MATERIAL FOR THIS TASK —
+-------+
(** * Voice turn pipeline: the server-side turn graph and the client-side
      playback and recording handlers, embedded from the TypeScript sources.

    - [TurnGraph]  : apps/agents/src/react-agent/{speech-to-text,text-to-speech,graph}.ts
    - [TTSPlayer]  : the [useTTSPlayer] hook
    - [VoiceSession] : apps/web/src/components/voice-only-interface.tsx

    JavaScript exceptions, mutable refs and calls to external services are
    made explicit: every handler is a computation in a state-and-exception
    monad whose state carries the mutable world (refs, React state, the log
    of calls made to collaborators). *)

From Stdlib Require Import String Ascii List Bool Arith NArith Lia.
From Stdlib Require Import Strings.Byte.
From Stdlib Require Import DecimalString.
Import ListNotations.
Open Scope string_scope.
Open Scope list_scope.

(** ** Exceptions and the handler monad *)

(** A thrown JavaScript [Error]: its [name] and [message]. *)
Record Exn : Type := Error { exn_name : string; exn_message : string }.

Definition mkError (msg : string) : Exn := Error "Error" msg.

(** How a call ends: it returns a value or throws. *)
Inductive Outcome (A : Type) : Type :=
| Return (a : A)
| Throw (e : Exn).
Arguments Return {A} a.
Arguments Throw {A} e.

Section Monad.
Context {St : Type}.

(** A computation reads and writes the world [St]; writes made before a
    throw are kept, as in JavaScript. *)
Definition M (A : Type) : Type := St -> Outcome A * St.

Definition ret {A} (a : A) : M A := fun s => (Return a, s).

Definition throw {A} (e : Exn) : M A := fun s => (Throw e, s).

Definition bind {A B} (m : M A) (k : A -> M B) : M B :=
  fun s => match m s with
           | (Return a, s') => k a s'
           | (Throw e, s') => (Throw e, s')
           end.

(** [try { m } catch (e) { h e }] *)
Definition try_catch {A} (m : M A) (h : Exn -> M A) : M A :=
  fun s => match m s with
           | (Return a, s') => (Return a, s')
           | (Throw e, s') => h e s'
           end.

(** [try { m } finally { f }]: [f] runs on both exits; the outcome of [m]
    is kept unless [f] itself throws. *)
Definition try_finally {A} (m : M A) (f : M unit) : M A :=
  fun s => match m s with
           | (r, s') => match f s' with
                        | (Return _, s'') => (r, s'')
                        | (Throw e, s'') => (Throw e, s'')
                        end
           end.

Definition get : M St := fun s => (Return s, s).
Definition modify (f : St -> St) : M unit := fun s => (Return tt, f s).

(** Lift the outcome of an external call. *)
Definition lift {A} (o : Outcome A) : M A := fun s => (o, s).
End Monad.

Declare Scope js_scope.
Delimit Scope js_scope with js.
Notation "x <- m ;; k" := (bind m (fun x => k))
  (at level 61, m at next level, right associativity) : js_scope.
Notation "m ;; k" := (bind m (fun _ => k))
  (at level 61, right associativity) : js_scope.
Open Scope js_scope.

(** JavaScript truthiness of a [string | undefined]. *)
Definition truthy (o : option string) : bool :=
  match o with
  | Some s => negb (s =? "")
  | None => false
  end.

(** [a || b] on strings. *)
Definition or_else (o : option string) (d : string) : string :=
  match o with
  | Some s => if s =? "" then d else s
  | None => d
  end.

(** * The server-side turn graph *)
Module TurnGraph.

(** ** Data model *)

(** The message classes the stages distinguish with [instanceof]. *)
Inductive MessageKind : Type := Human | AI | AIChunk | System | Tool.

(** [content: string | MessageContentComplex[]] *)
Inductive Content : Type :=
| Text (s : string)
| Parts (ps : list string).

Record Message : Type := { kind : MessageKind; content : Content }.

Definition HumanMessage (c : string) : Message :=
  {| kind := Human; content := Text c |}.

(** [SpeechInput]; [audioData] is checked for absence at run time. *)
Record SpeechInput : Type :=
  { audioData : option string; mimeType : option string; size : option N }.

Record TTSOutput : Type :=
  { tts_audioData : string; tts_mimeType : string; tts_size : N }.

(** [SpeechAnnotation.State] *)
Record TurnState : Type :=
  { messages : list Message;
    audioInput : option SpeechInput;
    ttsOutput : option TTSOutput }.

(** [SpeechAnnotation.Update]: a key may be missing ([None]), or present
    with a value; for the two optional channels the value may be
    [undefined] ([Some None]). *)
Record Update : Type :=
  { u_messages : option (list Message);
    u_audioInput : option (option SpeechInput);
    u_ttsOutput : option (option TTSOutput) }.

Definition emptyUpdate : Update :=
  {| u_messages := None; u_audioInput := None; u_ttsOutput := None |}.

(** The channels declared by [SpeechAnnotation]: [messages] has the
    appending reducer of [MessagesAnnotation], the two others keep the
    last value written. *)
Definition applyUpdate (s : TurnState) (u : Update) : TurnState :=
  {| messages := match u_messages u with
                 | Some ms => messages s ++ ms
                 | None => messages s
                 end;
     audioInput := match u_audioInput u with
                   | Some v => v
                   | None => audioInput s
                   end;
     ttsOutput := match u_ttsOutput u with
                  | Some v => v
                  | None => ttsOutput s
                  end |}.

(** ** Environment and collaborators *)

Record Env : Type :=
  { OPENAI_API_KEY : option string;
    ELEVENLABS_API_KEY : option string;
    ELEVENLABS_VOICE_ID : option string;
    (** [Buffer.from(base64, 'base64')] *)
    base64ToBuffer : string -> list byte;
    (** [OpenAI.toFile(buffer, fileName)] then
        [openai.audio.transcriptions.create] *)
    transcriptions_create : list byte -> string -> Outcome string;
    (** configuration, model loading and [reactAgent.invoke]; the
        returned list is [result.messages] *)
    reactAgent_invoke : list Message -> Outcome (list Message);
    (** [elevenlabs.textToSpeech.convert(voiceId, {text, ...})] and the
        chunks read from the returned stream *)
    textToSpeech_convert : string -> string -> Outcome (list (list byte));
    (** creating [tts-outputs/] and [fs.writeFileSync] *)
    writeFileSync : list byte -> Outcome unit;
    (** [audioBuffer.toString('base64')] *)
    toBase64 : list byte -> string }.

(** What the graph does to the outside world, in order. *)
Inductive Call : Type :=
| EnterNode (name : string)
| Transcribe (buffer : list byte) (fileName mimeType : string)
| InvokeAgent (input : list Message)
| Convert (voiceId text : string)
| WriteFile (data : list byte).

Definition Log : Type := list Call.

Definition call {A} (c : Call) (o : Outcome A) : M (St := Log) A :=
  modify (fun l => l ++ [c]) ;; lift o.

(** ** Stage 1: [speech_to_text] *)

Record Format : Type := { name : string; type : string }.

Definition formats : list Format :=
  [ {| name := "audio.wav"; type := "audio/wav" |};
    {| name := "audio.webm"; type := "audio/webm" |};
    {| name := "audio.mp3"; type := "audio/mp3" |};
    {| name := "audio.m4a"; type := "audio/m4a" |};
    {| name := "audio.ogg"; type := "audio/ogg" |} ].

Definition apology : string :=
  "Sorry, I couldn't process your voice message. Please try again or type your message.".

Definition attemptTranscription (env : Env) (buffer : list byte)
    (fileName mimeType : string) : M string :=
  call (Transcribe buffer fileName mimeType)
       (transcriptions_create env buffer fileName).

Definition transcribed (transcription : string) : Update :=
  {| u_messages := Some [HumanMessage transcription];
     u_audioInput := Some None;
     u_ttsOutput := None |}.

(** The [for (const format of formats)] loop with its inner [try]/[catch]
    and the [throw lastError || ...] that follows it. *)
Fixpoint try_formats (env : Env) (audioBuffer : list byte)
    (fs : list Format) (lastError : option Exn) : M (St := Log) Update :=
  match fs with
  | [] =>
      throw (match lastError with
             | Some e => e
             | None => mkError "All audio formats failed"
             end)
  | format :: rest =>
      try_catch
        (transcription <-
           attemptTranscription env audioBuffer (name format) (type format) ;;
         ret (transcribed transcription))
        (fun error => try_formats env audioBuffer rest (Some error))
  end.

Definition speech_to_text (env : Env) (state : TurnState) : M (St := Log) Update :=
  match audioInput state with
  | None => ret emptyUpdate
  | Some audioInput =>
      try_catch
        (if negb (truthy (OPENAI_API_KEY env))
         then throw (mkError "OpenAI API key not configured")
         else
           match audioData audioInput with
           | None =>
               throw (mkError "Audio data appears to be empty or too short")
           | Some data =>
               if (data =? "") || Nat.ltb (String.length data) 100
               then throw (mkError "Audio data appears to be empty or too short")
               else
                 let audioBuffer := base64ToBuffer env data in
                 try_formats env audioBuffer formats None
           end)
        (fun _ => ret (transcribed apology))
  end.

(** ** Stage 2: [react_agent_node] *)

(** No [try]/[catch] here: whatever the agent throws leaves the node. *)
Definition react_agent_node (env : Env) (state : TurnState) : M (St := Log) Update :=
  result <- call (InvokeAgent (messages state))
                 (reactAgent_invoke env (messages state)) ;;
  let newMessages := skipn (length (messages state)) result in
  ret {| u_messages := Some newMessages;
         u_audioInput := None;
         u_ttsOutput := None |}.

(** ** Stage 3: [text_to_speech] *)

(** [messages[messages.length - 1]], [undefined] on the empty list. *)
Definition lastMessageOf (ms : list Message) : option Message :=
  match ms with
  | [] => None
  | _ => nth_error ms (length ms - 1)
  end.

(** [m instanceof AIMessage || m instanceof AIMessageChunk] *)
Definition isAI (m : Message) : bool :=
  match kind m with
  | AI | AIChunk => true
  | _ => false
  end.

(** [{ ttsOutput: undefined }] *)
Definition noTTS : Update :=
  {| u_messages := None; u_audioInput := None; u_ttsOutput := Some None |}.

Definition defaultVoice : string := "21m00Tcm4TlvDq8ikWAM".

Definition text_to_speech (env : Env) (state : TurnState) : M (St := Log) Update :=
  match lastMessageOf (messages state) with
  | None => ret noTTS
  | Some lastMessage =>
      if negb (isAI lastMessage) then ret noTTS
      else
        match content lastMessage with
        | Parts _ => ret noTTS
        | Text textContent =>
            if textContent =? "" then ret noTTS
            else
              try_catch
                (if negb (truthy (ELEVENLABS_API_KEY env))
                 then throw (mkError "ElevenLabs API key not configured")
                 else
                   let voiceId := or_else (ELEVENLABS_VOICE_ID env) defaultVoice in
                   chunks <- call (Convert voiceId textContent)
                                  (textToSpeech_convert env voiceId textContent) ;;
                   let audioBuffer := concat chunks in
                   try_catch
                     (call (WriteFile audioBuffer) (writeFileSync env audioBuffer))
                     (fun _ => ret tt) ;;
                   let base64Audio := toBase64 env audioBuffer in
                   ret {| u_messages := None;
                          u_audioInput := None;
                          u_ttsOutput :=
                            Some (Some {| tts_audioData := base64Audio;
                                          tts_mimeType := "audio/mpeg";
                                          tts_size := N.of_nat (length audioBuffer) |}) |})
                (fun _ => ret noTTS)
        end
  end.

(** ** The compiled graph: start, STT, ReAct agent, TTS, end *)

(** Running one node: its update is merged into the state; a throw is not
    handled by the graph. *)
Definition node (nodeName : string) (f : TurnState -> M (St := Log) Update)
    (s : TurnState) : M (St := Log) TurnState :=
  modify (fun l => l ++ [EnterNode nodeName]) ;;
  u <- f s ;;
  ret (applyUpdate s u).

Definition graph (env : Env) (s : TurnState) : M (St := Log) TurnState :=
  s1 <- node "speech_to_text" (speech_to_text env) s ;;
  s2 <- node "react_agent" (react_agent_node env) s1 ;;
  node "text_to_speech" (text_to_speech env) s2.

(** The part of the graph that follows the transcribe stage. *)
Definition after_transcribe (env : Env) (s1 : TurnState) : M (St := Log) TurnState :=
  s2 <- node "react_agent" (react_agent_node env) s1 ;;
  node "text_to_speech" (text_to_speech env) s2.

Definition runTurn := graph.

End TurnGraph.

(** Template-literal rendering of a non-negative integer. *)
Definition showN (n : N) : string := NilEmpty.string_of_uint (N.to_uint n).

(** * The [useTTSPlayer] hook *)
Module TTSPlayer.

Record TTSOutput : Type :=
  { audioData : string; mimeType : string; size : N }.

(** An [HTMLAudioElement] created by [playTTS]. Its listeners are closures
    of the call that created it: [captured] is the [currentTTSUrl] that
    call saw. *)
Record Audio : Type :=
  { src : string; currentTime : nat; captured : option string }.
+-------+
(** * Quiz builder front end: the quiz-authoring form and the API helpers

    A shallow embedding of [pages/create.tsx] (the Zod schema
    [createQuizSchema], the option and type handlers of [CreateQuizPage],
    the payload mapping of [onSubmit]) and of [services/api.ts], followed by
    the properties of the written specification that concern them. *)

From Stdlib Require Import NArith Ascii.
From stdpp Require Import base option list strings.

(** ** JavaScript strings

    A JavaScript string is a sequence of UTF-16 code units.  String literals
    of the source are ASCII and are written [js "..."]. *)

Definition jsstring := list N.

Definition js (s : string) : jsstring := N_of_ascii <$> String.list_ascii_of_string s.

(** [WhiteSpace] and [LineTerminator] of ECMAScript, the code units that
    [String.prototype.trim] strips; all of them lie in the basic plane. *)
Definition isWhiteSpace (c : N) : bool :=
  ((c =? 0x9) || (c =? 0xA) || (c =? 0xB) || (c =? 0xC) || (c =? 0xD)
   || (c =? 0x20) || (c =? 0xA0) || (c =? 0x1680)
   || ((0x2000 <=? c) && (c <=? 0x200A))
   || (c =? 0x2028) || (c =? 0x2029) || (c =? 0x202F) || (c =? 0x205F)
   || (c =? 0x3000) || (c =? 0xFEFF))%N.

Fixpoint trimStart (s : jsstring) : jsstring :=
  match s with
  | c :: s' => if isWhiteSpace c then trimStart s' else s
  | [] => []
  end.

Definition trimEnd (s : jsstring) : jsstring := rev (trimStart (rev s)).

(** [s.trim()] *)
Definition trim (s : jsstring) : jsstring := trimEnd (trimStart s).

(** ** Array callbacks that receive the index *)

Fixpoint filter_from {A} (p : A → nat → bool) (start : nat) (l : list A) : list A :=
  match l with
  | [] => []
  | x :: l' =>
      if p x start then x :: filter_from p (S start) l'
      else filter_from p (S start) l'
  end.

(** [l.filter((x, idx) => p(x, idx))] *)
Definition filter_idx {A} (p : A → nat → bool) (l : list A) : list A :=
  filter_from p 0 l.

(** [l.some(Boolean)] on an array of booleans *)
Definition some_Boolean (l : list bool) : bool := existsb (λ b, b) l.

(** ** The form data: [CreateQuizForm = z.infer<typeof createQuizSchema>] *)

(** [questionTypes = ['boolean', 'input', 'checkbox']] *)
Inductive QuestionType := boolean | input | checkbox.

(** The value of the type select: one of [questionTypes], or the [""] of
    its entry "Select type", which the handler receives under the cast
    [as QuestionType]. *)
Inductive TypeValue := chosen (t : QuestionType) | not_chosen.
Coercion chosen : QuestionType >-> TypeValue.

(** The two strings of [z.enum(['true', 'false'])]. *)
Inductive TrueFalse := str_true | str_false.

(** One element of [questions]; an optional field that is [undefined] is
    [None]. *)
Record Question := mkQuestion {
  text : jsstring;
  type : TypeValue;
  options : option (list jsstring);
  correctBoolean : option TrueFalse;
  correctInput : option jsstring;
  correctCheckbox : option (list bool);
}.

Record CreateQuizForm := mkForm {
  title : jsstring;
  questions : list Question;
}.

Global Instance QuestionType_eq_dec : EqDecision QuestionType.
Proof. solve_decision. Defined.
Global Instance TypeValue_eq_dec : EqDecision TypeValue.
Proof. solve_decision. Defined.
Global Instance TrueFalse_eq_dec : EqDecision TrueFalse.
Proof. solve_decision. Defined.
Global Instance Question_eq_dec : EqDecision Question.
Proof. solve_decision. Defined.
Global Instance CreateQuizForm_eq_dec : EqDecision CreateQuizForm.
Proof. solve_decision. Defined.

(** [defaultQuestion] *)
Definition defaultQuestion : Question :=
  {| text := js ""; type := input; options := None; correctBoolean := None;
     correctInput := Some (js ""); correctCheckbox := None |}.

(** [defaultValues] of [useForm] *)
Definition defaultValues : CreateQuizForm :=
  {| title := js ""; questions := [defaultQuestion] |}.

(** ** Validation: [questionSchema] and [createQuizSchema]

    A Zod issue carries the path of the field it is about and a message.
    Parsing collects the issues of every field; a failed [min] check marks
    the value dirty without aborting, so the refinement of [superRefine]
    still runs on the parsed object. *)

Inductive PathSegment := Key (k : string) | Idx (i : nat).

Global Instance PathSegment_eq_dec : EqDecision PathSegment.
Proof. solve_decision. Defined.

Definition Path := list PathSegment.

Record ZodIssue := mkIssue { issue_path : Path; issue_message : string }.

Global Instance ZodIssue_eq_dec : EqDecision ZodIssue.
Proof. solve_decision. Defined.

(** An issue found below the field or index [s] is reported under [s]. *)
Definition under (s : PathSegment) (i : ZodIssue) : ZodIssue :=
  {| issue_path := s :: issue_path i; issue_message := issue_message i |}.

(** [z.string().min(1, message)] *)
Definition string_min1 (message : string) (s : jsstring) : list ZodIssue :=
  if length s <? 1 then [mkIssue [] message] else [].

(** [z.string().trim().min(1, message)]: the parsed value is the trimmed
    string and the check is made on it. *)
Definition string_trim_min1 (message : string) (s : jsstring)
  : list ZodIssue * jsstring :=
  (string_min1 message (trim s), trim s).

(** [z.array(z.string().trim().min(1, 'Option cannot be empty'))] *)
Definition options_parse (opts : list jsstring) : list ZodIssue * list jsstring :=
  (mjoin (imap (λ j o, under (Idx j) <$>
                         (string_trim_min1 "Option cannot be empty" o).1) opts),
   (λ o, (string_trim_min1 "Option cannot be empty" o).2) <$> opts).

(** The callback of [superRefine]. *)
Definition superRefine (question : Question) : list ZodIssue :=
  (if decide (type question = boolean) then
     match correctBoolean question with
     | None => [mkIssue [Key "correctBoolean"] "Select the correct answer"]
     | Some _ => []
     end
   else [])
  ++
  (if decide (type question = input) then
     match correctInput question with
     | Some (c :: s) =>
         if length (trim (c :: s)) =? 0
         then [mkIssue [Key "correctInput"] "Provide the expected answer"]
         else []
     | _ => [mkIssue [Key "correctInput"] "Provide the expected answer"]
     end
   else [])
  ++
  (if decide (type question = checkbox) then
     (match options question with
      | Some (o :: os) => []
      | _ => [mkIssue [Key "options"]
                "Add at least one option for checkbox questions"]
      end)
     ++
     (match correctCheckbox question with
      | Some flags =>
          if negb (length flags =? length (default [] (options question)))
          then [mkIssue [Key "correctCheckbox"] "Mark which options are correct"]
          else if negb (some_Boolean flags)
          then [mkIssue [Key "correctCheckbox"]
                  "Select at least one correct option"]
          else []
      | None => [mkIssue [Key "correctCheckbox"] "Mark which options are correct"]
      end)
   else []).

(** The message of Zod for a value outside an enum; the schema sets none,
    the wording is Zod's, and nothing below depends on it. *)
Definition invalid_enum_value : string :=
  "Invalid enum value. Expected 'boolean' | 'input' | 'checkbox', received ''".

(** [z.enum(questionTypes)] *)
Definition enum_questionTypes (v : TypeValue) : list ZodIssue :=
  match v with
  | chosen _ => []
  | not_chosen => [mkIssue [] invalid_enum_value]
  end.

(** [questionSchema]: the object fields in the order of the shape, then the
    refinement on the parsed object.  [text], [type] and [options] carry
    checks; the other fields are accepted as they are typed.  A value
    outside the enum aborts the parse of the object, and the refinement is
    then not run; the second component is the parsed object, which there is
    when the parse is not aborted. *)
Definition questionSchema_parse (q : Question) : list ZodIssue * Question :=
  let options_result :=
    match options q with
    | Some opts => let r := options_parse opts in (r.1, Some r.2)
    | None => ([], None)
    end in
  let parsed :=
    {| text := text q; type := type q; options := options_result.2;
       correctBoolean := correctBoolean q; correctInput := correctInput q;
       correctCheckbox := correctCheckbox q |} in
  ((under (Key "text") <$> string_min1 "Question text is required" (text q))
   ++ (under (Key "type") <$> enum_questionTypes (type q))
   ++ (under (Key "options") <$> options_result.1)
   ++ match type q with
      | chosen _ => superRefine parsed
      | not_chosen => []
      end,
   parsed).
+-------+
EXERCISE — What number of lines in the data above include the string "lastError"? Answer with that number only.

THE ANSWER — 3